An analogy can be drawn here to one variety of NYC lamppost that fate has managed to preserve for nearly a century; and it will almost certainly continue to flourish for decades to come. It’s the mid-sized park post, technically Type B, that first appeared between 1910-1912 and has been standard issue ever since in NYC parks. It’s one of a group of NYC lampposts given letter designations. While thousands of Type Bs are still found, other letter posts have survived by just the dozens.

The Type B has a Beaux Arts pedigree. It was designed, as noted, somewhere in the 1910-1912 period expressly for New York City parks by architect Henry Bacon (1866-1924).

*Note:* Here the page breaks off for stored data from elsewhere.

Inductive zip_change (now : Z) (db : ZipDb) : ZipDb -> Prop :=
| change_admit id r utc :
    zip_batches db !! id = None ->
    zip_change now db (set_batches <[id := new_batch r utc]> db)
| change_prepare id b utc m :
    zip_batches db !! id = Some b -> zb_state b = "open" -> zb_manifest_prepared b = false ->
    (forall k, k.1 <> id -> m !! k = zip_entries db !! k) ->
    (forall path e, m !! (id, path) = Some e -> zip_entries db !! (id, path) = Some e \/ ze_version_row_id e = None) ->
    zip_change now db (set_batches <[id := with_prepared utc b]> (set_entries (fun _ => m) db))
| change_claim id b revision epoch r :
    zip_batches db !! id = Some b ->
    zb_root_status b ∉ ["complete"; "partial"; "disabled"; "empty"] ->
    (0 < zb_root_revision b ->
     exists previous, zip_builds db !! build_of id b = Some previous /\ zr_lease_until previous <= now) ->
    zb_root_revision b <= revision -> 0 < revision -> epoch = zb_root_epoch b + 1 ->
    zip_builds db !! (id, revision, epoch) = None ->
    zip_change now db (set_batches <[id := with_claim revision epoch now b]>
                         (set_builds <[(id, revision, epoch) := r]> db))
| change_build id b r :
    zip_batches db !! id = Some b -> is_Some (zip_builds db !! build_of id b) ->
    zip_change now db (set_builds <[build_of id b := r]> db)
| change_retain k f :
    zip_refs db !! k = None -> zf_state f = "retained" ->
    zip_change now db (set_refs <[k := f]> db)
| change_reference k f f' :
    zip_refs db !! k = Some f -> zf_state f' = zf_state f ->
    (is_Some (zf_verification_receipt f) -> is_Some (zf_verification_receipt f')) ->
    zip_change now db (set_refs <[k := f']> db)
| change_settle id b changes source_published terminal status error utc :
    zip_batches db !! id = Some b ->
    zb_state b = "open" /\ zb_manifest_prepared b = true
    \/ zb_state b = "published" /\ zb_root_status b = "failed" /\ source_published = zb_source_published b
       /\ changes = ∅ ->
    all_bound id (bind_entries id changes (zip_entries db)) ->
    zip_change now db
      (set_batches <[id := with_settlement source_published terminal (status, error, None) utc b]>
        (set_entries (bind_entries id changes) db))
| change_adopt id b changes source_published terminal status error utc node tier cid f :
    zip_batches db !! id = Some b ->
    zb_state b = "open" /\ zb_manifest_prepared b = true
    \/ zb_state b = "published" /\ zb_root_status b = "failed" /\ source_published = zb_source_published b
       /\ changes = ∅ ->
    all_bound id (bind_entries id changes (zip_entries db)) ->
    zip_refs db !! (build_of id b, node, tier, cid) = Some f -> is_Some (zf_verification_receipt f) ->
    zip_change now db
      (set_batches <[id := with_settlement source_published terminal (status, error, Some cid) utc b]>
        (set_refs <[(build_of id b, node, tier, cid) := adopt utc f]>
          (set_entries (bind_entries id changes) db)))
| change_identity id b identity :
    zip_batches db !! id = Some b -> zb_state b = "open" ->
    zip_change now db (set_batches <[id := with_input_identity identity b]> db)
| change_options id b options :
    zip_batches db !! id = Some b ->
    zip_change now db (set_batches <[id := with_options options b]> db)
| change_objects o : zip_change now db (set_zip_objects o db).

Bacon began as a draftsman and quickly gained employment in what was one of the largest architectural firms at the turn of the 20th century, McKim, Mead and White. He went on to design the Lincoln Memorial in Washington, DC, the Danforth Memorial Library in Paterson, NJ, the Union Square Savings Bank in Manhattan, and many of the Wesleyan University campus buildings in Middletown, CT. The Special Collections and Archives department of Olin Library at Wesleyan is the repository of Bacon’s collection of books and papers.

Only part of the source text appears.